··· Extracted entries

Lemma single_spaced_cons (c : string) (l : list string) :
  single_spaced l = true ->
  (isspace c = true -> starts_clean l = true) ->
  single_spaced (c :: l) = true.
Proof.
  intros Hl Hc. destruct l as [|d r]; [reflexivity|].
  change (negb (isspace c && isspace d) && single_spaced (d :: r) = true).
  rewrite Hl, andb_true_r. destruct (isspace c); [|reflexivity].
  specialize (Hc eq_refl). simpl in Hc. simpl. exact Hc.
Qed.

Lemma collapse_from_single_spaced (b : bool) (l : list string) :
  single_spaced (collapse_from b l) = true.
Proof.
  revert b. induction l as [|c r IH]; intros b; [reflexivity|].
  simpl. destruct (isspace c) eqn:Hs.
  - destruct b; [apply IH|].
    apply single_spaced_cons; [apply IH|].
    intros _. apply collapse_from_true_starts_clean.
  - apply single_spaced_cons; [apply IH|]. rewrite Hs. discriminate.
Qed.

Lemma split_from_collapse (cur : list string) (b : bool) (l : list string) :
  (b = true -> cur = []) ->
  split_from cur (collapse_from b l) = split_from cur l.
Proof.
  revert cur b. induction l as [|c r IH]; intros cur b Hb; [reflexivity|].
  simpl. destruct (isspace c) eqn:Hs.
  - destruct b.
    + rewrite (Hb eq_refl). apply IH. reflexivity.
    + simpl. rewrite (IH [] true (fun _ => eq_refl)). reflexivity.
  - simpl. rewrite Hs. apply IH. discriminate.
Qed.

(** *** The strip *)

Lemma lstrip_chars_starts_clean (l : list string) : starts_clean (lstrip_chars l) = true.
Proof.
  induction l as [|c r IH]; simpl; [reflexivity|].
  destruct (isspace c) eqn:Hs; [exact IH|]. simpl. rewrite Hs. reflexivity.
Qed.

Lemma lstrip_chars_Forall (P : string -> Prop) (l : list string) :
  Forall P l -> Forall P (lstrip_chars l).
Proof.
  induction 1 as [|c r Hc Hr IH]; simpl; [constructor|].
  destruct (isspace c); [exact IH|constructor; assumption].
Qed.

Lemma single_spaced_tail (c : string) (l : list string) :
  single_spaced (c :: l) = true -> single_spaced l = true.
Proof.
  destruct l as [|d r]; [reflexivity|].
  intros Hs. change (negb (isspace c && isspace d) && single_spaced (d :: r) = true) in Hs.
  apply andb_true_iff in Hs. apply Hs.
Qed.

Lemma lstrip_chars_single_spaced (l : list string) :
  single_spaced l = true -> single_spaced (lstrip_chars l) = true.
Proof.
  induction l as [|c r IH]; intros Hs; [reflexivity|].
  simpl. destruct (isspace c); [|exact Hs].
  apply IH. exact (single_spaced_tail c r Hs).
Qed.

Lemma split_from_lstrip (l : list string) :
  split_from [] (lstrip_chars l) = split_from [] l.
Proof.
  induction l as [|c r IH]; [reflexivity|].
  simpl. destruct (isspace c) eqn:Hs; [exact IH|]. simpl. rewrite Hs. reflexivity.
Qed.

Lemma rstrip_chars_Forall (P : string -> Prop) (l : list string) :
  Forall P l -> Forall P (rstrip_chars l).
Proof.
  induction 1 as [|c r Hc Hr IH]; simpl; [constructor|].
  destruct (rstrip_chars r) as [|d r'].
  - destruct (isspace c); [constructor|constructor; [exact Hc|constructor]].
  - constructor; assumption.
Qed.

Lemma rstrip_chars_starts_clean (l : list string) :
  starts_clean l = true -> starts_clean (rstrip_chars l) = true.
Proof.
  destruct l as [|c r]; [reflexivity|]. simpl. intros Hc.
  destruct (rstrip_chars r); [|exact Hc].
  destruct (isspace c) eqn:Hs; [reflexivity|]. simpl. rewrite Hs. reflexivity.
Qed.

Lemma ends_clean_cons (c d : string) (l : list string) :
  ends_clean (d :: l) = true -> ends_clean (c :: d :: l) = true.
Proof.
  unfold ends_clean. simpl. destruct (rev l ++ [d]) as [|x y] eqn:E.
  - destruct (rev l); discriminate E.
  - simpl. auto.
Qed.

······

Exercise directions: The line with "intros _. apply" is the last to include; transcribe exactly every line from the top of the material above down to it.

Solution for this problem:
Lemma single_spaced_cons (c : string) (l : list string) :
  single_spaced l = true ->
  (isspace c = true -> starts_clean l = true) ->
  single_spaced (c :: l) = true.
Proof.
  intros Hl Hc. destruct l as [|d r]; [reflexivity|].
  change (negb (isspace c && isspace d) && single_spaced (d :: r) = true).
  rewrite Hl, andb_true_r. destruct (isspace c); [|reflexivity].
  specialize (Hc eq_refl). simpl in Hc. simpl. exact Hc.
Qed.

Lemma collapse_from_single_spaced (b : bool) (l : list string) :
  single_spaced (collapse_from b l) = true.
Proof.
  revert b. induction l as [|c r IH]; intros b; [reflexivity|].
  simpl. destruct (isspace c) eqn:Hs.
  - destruct b; [apply IH|].
    apply single_spaced_cons; [apply IH|].
    intros _. apply collapse_from_true_starts_clean.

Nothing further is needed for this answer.